Quebec premier finally makes it to Nunavik
Visit includes inauguration of Tursujuq park

Quebec Premier Philippe Couillard stops for tea and bannock in a canvas tent set up at Tursujuq park Oct. 27. Couillard is pictured with KRG chair Jennifer Munick, Ungava MNA Jean Boucher and elder Viola Napartuk. (PHOTO COURTESY OF GOV. OF QUEBEC)

Quebec Premier Philippe Couillard cuts the ribbon outside the Tursujuq park interpretation centre in Umiujaq Oct. 27. (PHOTO COURTESY OF KRG)
Three years after his government came into power, Quebec Premier Philippe Couillard made his first official visit to Nunavik last week.
During the two-day visit, which took the premier to Kuujjuaq and Umiujaq Oct. 26 and Oct. 27, Couillard and some fellow cabinet ministers met with Nunavik leaders as part of Parnasimautilirijiit, a working group made up of regional organizations.
The group discussed education, culture and language, youth, health and housing, Makivik Corp. said in an Oct. 27 release.
Couillard also met with teachers and students at Jaanimmarik high school in Kuujjuaq.
“It’s not unusual for Inuit leaders to meet Quebec’s premier in this day and age, but they’re usually held down south in Quebec City,” said Makivik President Jobie Tukkiapik.
“To have the premier in our homeland, meeting with our leadership is not something we take for granted.
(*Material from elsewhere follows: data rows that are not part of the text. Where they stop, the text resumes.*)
Definition item_of_cmd (c : Cmd) : Item := mkItem (cmd_href c) (cmd_action c) (cmd_label c) (Some (cmd_id c)).
Definition item_of_live (r : LiveResult) : Item := mkItem (Some (lr_href r)) None (lr_label r) None.

Definition allItems (query : string) (commands recents : list Cmd) (live : list LiveResult) : list Item :=
  if negb (bool_decide (query = ""))
  then map item_of_cmd (filteredCommands commands query) ++ map item_of_live live
  else map item_of_cmd recents ++ map item_of_cmd commands.

(** [groupedCommands] and [groupedResults]: objects keep the order in which
    their keys were first set. *)
Definition grouped {A} (key : A -> string) (l : list A) : list (string * list A) :=
  group (fun x => Some (key x)) (fun x v => default [] v ++ [x]) l.

Definition rows (query : string) (commands recents : list Cmd) (live : list LiveResult) : list Item :=
  let displayCommands := if negb (bool_decide (query = "")) then filteredCommands commands query else commands in
  (if bool_decide (query = "") && negb (bool_decide (recents = [])) then map item_of_cmd recents else [])
  ++ concat (map (fun g => map item_of_cmd g.2) (grouped cmd_group displayCommands))
  ++ (if (2 <=? String.length query)%nat
      then concat (map (fun g => map item_of_live g.2) (grouped lr_group live)) else []).

(** ** Keyboard *)
Inductive key := Escape | ArrowDown | ArrowUp | Enter.

Definition move (k : key) (len selectedIdx : Z) : Z :=
  match k with
  | ArrowDown => Z.min (selectedIdx + 1) (len - 1)
  | ArrowUp => Z.max (selectedIdx - 1) 0
  | _ => selectedIdx
  end.

(** [allItems[selectedIdx]] *)
Definition item_at (items : list Item) (i : Z) : option Item :=
  if (i <? 0)%Z then None else items !! Z.to_nat i.

(** Where activating an item leads; the recent list is updated first. *)
Definition activate (i : Item) : M (option string) :=
  match it_id i with Some id => if bool_decide (id = "") then ret () else pushRecent id | None => ret () end ;;;
  ret (match it_action i with
       | Some path => Some path
       | None => h ← it_href i; or_none h
       end).
End Palette.

(** ** The search page *)
Module GlobalSearch.

Inductive ResourceType := server | tool | user | policy | api_key | request | audit_event | documentation.

#[export] Instance ResourceType_eq : EqDecision ResourceType.
Proof. solve_decision. Defined.

Definition ALL_TYPES : list ResourceType :=
  [server; tool; user; policy; api_key; request; audit_event; documentation].

(** Icons and colours are left out. *)
Definition RESOURCE_META (t : ResourceType) : string * string :=
  match t with
  | server => ("Server", "Servers")
  | tool => ("Tool", "Tools")
  | user => ("User", "Users")
  | policy => ("Policy", "Policies")
  | api_key => ("API Key", "API Keys")
  | request => ("Request", "Requests")
  | audit_event => ("Audit Event", "Audit Events")
  | documentation => ("Doc", "Documentation")
  end.

Record SearchResult := mkResult {
  sr_id : string;
  sr_type : ResourceType;
  sr_title : string;
  sr_subtitle : option string;
  sr_meta : option string;
  sr_badge : option string;
  sr_href : string }.
(* ===== verification/AccessControl.v ===== *)
(** * Members, teams and roles: web/src/app/dashboard/access-control

    The three tabs of the access-control page and the confirmation dialog they
    share (web/src/components/confirm-dialog.tsx):

    - [Confirm]: the dialog's gate as a state machine;
    - [Members]: inviting, editing, removing and listing members;
    - [Teams]: team cards, creation, removal, and the dialog that assigns
      servers, whose requests run concurrently: it is a step relation together
      with the assignments the backend stores (api/app/api/auth.py);
    - [Roles]: the role archetypes, seeding, creation and bindings. *)

From Stdlib Require Import ZifyBool.
From S2P Require Import Prelude JsString Json Browser AuthStore AxiosClient SessionGate ApiTypes ApiClient AdminRbac Tally Servers Gateway PolicyBuilder.

(** What a handler does besides setting its component's state. *)
Inductive act :=
  | ToastSuccess (msg : string)
  | ToastError (msg : json)
  | Refetch
  | Invalidate (key : string)
  | Close.

(** [try { r = await m; ok } catch (err) { err }]: an error without a response
    has no [detail]. *)
Definition try_request {A B} (m : M (AxiosError + A)) (ok : A -> B) (failed : json -> B) (text : string) : M B :=
  r <-- try_catch (r <-- m; ret (Some r)) (fun _ => ret None);
  ret (match r with
       | Some (inr a) => ok a
       | Some (inl e) => failed (detail_or text e)
       | None => failed (JStr text)
       end).

(** [name.toLowerCase().replace(/\s+/g, "-")] *)
Definition typed_name (s : string) : string := dash_ws false (toLowerCase s).

(** ** The confirmation dialog *)
Module Confirm.

Record state := mkState { open : bool; typed : string; loading : bool }.

Definition canConfirm (expected : option string) (s : state) : bool :=
  if truthy expected then bool_decide (Some (typed s) = expected) else true.

(** [SetOpen] and [SetLoading] are the parent's props. *)
Inductive event :=
  | SetOpen (b : bool) | SetLoading (b : bool) | Type_ (v : string) | Enter | Click | Cancel | Escape | Backdrop.

Inductive out := OnConfirm | OnClose.

(** A closed dialog renders nothing; opening it clears the text; the confirm
    button is disabled by [!canConfirm || loading] and the cancel button by
    [loading], which the backdrop, the cross and the Escape key do not look at. *)
Definition step (expected : option string) (e : event) (s : state) : state * list out :=
  match e with
  | SetOpen b => (mkState b (if b && negb (open s) then "" else typed s) (loading s), [])
  | SetLoading b => (mkState (open s) (typed s) b, [])
  | Type_ v => if open s && truthy expected then (mkState (open s) v (loading s), []) else (s, [])
  | Enter => (s, if open s && truthy expected && canConfirm expected s && negb (loading s) then [OnConfirm] else [])
  | Click => (s, if open s && canConfirm expected s && negb (loading s) then [OnConfirm] else [])
  | Cancel => (s, if open s && negb (loading s) then [OnClose] else [])
  | Escape | Backdrop => (s, if open s then [OnClose] else [])
  end.

Fixpoint run (expected : option string) (es : list event) (s : state) : state * list out :=
  match es with
  | [] => (s, [])
  | e :: r => let '(s1, o1) := step expected e s in let '(s2, o2) := run expected r s1 in (s2, o1 ++ o2)
  end.

(** The texts of the pre-built dialogs. *)
Definition DeleteServerDialog_text (serverSlug : string) : string := "delete-" +:+ serverSlug.
Definition RevokeAllKeysDialog_text : string := "revoke-all-keys".
Definition DisableToolDialog_text (environment : string) : string := "disable-" +:+ environment.
Definition RemoveOrganizationDialog_text (orgName : string) : string := "remove-" +:+ typed_name orgName.
End Confirm.

(** ** Members *)
Module Members.

Record form := mkForm { userSubject : string; role : OrgMemberRole; teamId : string; busy : bool }.

Definition invite_initial : form := mkForm "" developer "" false.

Definition set_busy (b : bool) (f : form) : form := mkForm (userSubject f) (role f) (teamId f) b.

(** [new useState(member?.admin_role ?? "developer")]: the edit dialog is keyed
    by the member, so it starts from the member's values. *)
Definition edit_initial (member : option OrgMemberView) : form :=
  match member with
  | Some m => mkForm "" (om_admin_role m) (default "" (om_team_id m)) false
  | None => mkForm "" developer "" false
  end.

Definition invite_body (f : form) : OrgMemberCreate :=
  mkOrgMemberCreate (trim (userSubject f)) (role f) (Some (or_none (teamId f))).

Definition edit_body (f : form) : OrgMemberUpdate :=
  mkOrgMemberUpdate (Some (role f)) (Some (or_none (teamId f))).

(** Stored members: the update applies the fields that are set. *)
Definition apply_update (m : OrgMemberView) (u : OrgMemberUpdate) : OrgMemberView :=
  mkOrgMemberView (om_id m) (om_tenant_id m) (om_user_subject m) (default (om_admin_role m) (ou_admin_role u))
    (default (om_team_id m) (ou_team_id u)) (om_created_at m) (om_updated_at m).
Lemma restore_saved q : ordered q -> from_option restore initial_page (JSON_parse (saved_text q)) = q.
Proof.
  intros [(s & Hs & Hin) [o Ho] _ _]. unfold saved_text. rewrite parse_of_stringify. cbn [from_option].
  destruct q as [st b]. cbn in Hs, Ho. subst. unfold restore. cbn [step ob].
  change (json_field "step" _) with (Some (JStr s)). change (json_field "ob" _) with (Some (JObj o)).
  cbn [SignIn.json_truthy]. rewrite (bool_decide_false (s = "")); [done|].
  intros ->. unfold StepId in Hin. set_solver.
Qed.

Lemma mount_ordered w p w' : saved_ok w -> mount w = (Ok p, w') -> ordered p /\ saved_ok w'.
Proof.
  intros Hs. unfold mount, sessionStorage_getItem, storage_get, bind. destruct (_ && _); [|done].
  intros [= <- <-]. split; [|done]. unfold saved_ok, stored in Hs.
  assert (ordered initial_page) as Hi.
  { split; [exists "welcome"; split; [done|unfold StepId; set_solver]|by eexists| |done].
    intros s k [= <-] Hk. cbn in Hk. set_solver. }
  destruct (st_items (w_session w) !! "pc_onboarding") as [t|]; cbn [truthy]; [|done].
  destruct Hs as (q & -> & Hq). case_bool_decide; [done|]. cbn [negb mbind option_bind].
  by rewrite restore_saved.
Qed.

(** A save leaves the storage with the page, or as it was. *)
Lemma save_ok p w r w' :
  ordered p -> saved_ok w ->
  try_catch (save p;;; ret true) (fun _ => ret false) w = (r, w') -> saved_ok w'.
Proof.
  intros Hp Hw. unfold try_catch, save, sessionStorage_setItem, storage_set, bind, ret.
  destruct (_ && _); [|by intros [= <- <-]]. destruct (st_quota _); [|by intros [= <- <-]].
  intros [= <- <-]. unfold saved_ok, stored. cbn. rewrite lookup_insert_eq. eauto.
Qed.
I’m pleased he took the time to travel to our territory to hear us out on issues important to our people.”
The premier’s delegation did not deliver any announcements during the two-day visit, but the Kativik Regional Government said its executives discussed the region’s infrastructure needs, Hydro-Québec’s residential rates in Nunavik and the pending renewal of its cost-of-living agreement with the province next spring.
Early Oct. 27, Couillard boarded a plane with Nunavik leaders and parks officials to visit Umiujaq for the inauguration of Tursujuq park.
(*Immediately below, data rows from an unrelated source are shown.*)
(* ===== verification/ServerPages.v ===== *)
(** * The server list and detail pages

    - [ServerList]: web/src/app/dashboard/servers/page.tsx
    - [ServerDetail]: web/src/app/dashboard/servers/[slug]/page.tsx, with its
      playground, traffic and configuration tabs

    and the backend's partial update (api/app/repositories/servers.py). *)

From Stdlib Require Import ZifyBool.
From S2P Require Import Prelude JsString JsUri Json Browser JsInt JsonParse AuthStore AxiosClient LoginForm ApiTypes ApiClient JsDate RelTime Tally JsNumber Tools Servers.

Inductive page_act :=
  | Success (msg : string)
  | Info (msg : string)
  | Failure (msg : string)
  | Refresh (key : string)
  | Goto (path : string).

(** A request inside [try]: [failed] receives the error's message, when it is
    an [Error] (an Axios error is one). *)
Definition with_reply {A} (m : Reply) (ok : orval_response -> list A) (failed : string -> list A) : M (list A) :=
  try_catch (r <-- m; ret (match r with inr o => ok o | inl e => failed (ae_message e) end)) (fun msg => ret (failed msg)).

(** ** The list *)
Module ServerList.

Record filters := mkFilters { search : string; statusFilter : string; transportFilter : string }.

Definition cleared : filters := mkFilters "" "all" "all".

Definition matchSearch (f : filters) (s : ServerView) : bool :=
  let q := toLowerCase (search f) in
  bool_decide (q = "") || includes (toLowerCase (ServerView_slug s)) q
  || includes (toLowerCase (ServerView_upstream_url s)) q.
Definition matchStatus (f : filters) (s : ServerView) : bool :=
  bool_decide (statusFilter f = "all") || bool_decide (ServerStatus_value (ServerView_status s) = statusFilter f).
Definition matchTransport (f : filters) (s : ServerView) : bool :=
  bool_decide (transportFilter f = "all") || bool_decide (ServerTransport_value (ServerView_transport s) = transportFilter f).

Definition filtered (f : filters) (servers : list ServerView) : list ServerView :=
  List.filter (fun s => matchSearch f s && matchStatus f s && matchTransport f s) servers.

(** Title of the dot: healthy, or the failures. *)
Definition HealthDot_title (failures : Z) : string :=
  if (failures =? 0)%Z then "Healthy"
  else pretty failures +:+ " consecutive failure" +:+ (if (failures =? 1)%Z then "" else "s").

Section handlers.
Context (dispatch : AxiosDefaults -> AxiosConfig -> M (AxiosError + AxiosResponse)).

Definition handleDelete (confirmed : bool) (slug : string) : M (list page_act) :=
  if negb confirmed then ret [] else
  with_reply (deleteServerV1ServersSlugDelete dispatch slug None)
    (fun _ => [Success "Server deleted"; Refresh "/v1/servers"]) (fun _ => [Failure "Failed to delete server"]).

(** [res.data?.status ?? "ok"] *)
Definition handleHealthCheck (server : ServerView) : M (list page_act) :=
  with_reply (triggerHealthProbeV1ServersSlugHealthPost dispatch (ServerView_slug server) None)
    (fun o => [Success ("Health check: " +:+ from_option js_String "ok" (nullish (or_data o ≫= json_field "status")));
               Refresh "/v1/servers"])
    (fun msg => [Failure ("Health check error: " +:+ msg)]).
End handlers.
End ServerList.

(** ** The detail page *)
Module ServerDetail.
Import Catalogue.

(** *** Tools *)

(** The page's own fetch is to its origin: cookies go along. *)
Definition mcp_fetch (slug : string) (token : option string) (method : string) (params : json) : M Response :=
  fetch "POST" ("/mcp/" +:+ slug) (("Content-Type", "application/json") :: bearer token) (Some (rpc method params)).
(* ===== verification/Developer.v ===== *)
(** * The developer workspace

    - [Explorer]: web/src/app/developer/tools/page.tsx
    - [DevPlayground]: web/src/app/developer/playground/page.tsx
    - [DevServers]: web/src/app/developer/servers/page.tsx
    - [DevKeys]: web/src/app/developer/api-keys/page.tsx
    - [DevUsage], [DevLogs]: web/src/app/developer/usage and logs

    Tools are the catalogue's [McpTool] (the pages declare the same shape); a
    tool's properties are listed in the order of the object's entries. *)

From Stdlib Require Import ZifyBool Sorting.Sorted.
From S2P Require Import Prelude JsString JsUri Json Browser JsInt JsonParse AuthStore AxiosClient LoginForm ApiTypes ApiClient Tally JsNumber Clipboard Tools ApiKeys.

(** ** The tool explorer *)
Module Explorer.
Import Catalogue.

Record FavEntry := mkFav { fv_server : string; fv_tool : string }.

#[global] Instance FavEntry_eq_dec : EqDecision FavEntry.
Proof. solve_decision. Defined.

Definition inferCategory (name : string) : string :=
  let n := toLowerCase name in
  if startsWith n "memory" || includes n "store" || includes n "retrieve" then "Memory"
  else if startsWith n "fs" || startsWith n "file" || includes n "read_file" || includes n "write_file"
          || includes n "directory" then "Filesystem"
  else if startsWith n "github" || startsWith n "gitlab" || includes n "repo" || includes n "commit"
          || includes n "pr_" then "Version Control"
  else if startsWith n "slack" || startsWith n "discord" || startsWith n "teams" || includes n "send_message"
       then "Messaging"
  else if startsWith n "sqlite" || startsWith n "postgres" || startsWith n "mysql" || includes n "query"
          || includes n "database" then "Database"
  else if startsWith n "http" || includes n "fetch" || includes n "request" || includes n "api_call" then "HTTP"
  else if startsWith n "shell" || includes n "execute" || includes n "run_command" || includes n "bash" then "Shell"
  else "General".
Tursujuq, one of four established Quebec provincial parks in Nunavik, is the largest in all of the province, at 26,107 square kilometres.
There, Couillard, accompanied by Aboriginal Affairs Minister Geoff Kelley, wildlife and parks minister Luc Blanchette and Ungava MNA Jean Boucher, visited the park’s entrance along Lake Tasiujaq and the Richmond Gulf.
The delegation also stopped for tea and bannock with Umiujaq residents in a canvas tent set up for the visit.
Couillard used the visit to boost his government’s Plan Nord, a blueprint for development in Quebec’s North.
While the plan focuses on job creation and wealth in the North, it also pledges to protect 20 per cent of its land mass from development.
“[This] inauguration clearly demonstrates the importance that our government places on the creation of these [parks] and, by the same token, the preservation of our biodiversity,” Couillard said in a government release.
Couillard’s trip to Kuujjuaq was initially delayed Oct. 26 as he received news of the Oct. 25 arrest of Liberal MNA and former Sûreté du Québec provincial police officer Guy Ouellette, who is alleged to have leaked information to journalists about police investigations conducted by Quebec’s anti-corruption unit, l’Unité permanente anti corruption, or UPAC.
Oullette’s arrest is allegedly linked to a UPAC probe looking into illegal financing within the Liberal party when it was led by former Quebec Premier Jean Charest.
The government said Ouellette would step away from the party pending the results of the investigation.